Material for this task =
#####

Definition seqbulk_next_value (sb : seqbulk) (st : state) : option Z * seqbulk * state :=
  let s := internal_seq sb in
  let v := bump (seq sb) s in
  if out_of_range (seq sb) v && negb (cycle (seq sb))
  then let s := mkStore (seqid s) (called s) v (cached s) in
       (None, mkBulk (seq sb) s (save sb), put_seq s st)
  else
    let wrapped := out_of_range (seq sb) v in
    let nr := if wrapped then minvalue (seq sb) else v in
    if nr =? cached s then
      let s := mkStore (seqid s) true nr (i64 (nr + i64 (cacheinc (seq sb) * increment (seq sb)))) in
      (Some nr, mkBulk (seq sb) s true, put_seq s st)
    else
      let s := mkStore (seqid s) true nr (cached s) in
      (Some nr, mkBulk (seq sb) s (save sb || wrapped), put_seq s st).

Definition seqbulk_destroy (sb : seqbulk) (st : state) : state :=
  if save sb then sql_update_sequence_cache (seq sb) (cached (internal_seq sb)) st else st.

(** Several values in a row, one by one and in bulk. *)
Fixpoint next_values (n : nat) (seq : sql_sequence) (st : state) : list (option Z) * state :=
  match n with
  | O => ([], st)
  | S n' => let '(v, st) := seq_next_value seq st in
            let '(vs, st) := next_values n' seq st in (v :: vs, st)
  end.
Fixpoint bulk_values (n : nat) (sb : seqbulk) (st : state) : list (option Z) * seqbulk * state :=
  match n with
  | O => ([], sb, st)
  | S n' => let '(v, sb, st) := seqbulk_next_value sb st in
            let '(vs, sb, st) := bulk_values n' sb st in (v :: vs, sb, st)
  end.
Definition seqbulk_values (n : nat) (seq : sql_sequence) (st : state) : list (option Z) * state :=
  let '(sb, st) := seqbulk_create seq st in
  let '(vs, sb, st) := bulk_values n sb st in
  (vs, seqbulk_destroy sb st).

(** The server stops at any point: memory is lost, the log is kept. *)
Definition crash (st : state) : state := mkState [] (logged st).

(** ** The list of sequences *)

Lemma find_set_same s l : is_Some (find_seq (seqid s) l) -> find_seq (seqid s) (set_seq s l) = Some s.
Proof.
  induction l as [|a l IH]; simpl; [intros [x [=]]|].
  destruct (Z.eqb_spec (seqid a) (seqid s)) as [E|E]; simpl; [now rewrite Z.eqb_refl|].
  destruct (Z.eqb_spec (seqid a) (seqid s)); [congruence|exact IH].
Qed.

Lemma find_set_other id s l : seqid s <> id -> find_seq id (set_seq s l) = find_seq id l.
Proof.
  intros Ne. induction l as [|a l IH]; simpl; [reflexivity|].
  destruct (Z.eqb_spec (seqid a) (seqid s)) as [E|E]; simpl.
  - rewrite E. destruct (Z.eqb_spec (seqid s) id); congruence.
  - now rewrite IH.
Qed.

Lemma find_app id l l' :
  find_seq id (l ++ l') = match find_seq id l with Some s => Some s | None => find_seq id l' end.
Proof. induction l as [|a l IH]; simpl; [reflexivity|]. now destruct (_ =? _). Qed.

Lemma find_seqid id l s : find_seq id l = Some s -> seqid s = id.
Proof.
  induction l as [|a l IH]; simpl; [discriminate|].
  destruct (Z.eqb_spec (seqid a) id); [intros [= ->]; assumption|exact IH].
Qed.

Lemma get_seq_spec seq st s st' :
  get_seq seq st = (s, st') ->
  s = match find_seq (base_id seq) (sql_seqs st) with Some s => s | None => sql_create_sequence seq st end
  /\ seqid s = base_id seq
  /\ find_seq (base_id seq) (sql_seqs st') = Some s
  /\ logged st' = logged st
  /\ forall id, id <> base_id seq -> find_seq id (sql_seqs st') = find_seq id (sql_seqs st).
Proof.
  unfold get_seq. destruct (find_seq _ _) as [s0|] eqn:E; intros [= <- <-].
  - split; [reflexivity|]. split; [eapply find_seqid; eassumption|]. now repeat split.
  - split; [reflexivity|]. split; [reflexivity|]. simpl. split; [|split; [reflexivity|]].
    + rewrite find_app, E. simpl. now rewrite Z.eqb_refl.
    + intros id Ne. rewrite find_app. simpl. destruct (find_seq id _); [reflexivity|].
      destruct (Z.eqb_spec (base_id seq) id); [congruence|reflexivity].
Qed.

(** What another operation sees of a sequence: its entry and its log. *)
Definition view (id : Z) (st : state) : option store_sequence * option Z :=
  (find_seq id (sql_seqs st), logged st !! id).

#####

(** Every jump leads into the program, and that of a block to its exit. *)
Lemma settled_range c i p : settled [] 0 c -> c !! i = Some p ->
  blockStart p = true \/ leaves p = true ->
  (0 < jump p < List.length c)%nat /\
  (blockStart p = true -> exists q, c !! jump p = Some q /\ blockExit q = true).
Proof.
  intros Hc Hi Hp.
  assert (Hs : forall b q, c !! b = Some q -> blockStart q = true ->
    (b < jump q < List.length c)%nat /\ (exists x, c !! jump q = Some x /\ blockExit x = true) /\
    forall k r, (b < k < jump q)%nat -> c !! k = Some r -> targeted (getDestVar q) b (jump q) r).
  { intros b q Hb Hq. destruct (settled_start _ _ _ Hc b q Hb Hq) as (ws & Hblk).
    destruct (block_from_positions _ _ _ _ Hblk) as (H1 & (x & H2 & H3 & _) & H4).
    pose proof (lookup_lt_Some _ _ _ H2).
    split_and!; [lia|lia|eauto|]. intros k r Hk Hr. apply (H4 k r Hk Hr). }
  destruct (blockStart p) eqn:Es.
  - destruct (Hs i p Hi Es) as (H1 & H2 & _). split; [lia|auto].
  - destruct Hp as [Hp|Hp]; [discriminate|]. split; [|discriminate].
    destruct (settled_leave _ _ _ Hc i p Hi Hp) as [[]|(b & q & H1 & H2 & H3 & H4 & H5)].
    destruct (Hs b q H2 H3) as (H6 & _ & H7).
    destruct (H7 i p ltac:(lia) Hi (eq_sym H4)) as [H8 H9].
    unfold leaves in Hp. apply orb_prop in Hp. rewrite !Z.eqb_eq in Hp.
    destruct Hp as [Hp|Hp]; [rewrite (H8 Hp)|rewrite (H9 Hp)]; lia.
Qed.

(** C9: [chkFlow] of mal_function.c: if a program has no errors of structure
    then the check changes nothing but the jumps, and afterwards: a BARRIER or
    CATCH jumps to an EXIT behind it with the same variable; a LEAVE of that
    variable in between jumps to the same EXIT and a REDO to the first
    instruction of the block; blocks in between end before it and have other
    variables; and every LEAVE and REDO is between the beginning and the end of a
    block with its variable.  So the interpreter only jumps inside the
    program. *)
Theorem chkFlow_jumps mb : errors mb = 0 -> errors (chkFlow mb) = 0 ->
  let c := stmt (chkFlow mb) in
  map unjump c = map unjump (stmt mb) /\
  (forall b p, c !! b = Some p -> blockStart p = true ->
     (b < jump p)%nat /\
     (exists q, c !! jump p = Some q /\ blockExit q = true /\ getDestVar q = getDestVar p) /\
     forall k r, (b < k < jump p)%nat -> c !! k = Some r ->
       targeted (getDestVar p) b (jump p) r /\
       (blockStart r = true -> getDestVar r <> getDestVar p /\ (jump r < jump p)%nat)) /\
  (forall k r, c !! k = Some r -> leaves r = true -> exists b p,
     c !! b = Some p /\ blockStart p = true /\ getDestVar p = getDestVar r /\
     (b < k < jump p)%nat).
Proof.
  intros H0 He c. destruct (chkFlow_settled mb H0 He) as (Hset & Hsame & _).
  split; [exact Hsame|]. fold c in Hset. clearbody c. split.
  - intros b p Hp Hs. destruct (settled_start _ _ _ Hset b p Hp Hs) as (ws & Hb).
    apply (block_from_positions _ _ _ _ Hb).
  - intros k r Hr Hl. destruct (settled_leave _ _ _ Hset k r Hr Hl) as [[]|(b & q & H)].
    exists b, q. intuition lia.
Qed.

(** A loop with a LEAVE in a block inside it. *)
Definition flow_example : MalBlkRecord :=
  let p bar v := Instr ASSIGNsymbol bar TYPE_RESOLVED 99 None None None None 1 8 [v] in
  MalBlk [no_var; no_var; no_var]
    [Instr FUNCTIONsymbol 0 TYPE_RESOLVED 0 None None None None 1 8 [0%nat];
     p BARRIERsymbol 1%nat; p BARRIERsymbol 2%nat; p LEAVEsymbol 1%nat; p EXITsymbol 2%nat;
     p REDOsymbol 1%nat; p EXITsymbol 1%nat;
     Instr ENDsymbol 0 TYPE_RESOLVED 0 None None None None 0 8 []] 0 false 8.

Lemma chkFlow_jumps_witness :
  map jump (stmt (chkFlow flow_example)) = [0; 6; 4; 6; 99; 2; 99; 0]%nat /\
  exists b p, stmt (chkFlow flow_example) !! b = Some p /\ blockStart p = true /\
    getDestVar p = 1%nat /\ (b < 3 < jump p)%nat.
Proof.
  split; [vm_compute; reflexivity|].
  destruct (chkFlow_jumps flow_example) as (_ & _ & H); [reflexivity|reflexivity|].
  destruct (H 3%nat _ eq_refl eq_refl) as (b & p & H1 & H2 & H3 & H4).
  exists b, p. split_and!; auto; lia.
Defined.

#####

If a line in the data above includes the string "that", copy it.

Your response =
(** Every jump leads into the program, and that of a block to its exit. *)
    CATCH jumps to an EXIT behind it with the same variable; a LEAVE of that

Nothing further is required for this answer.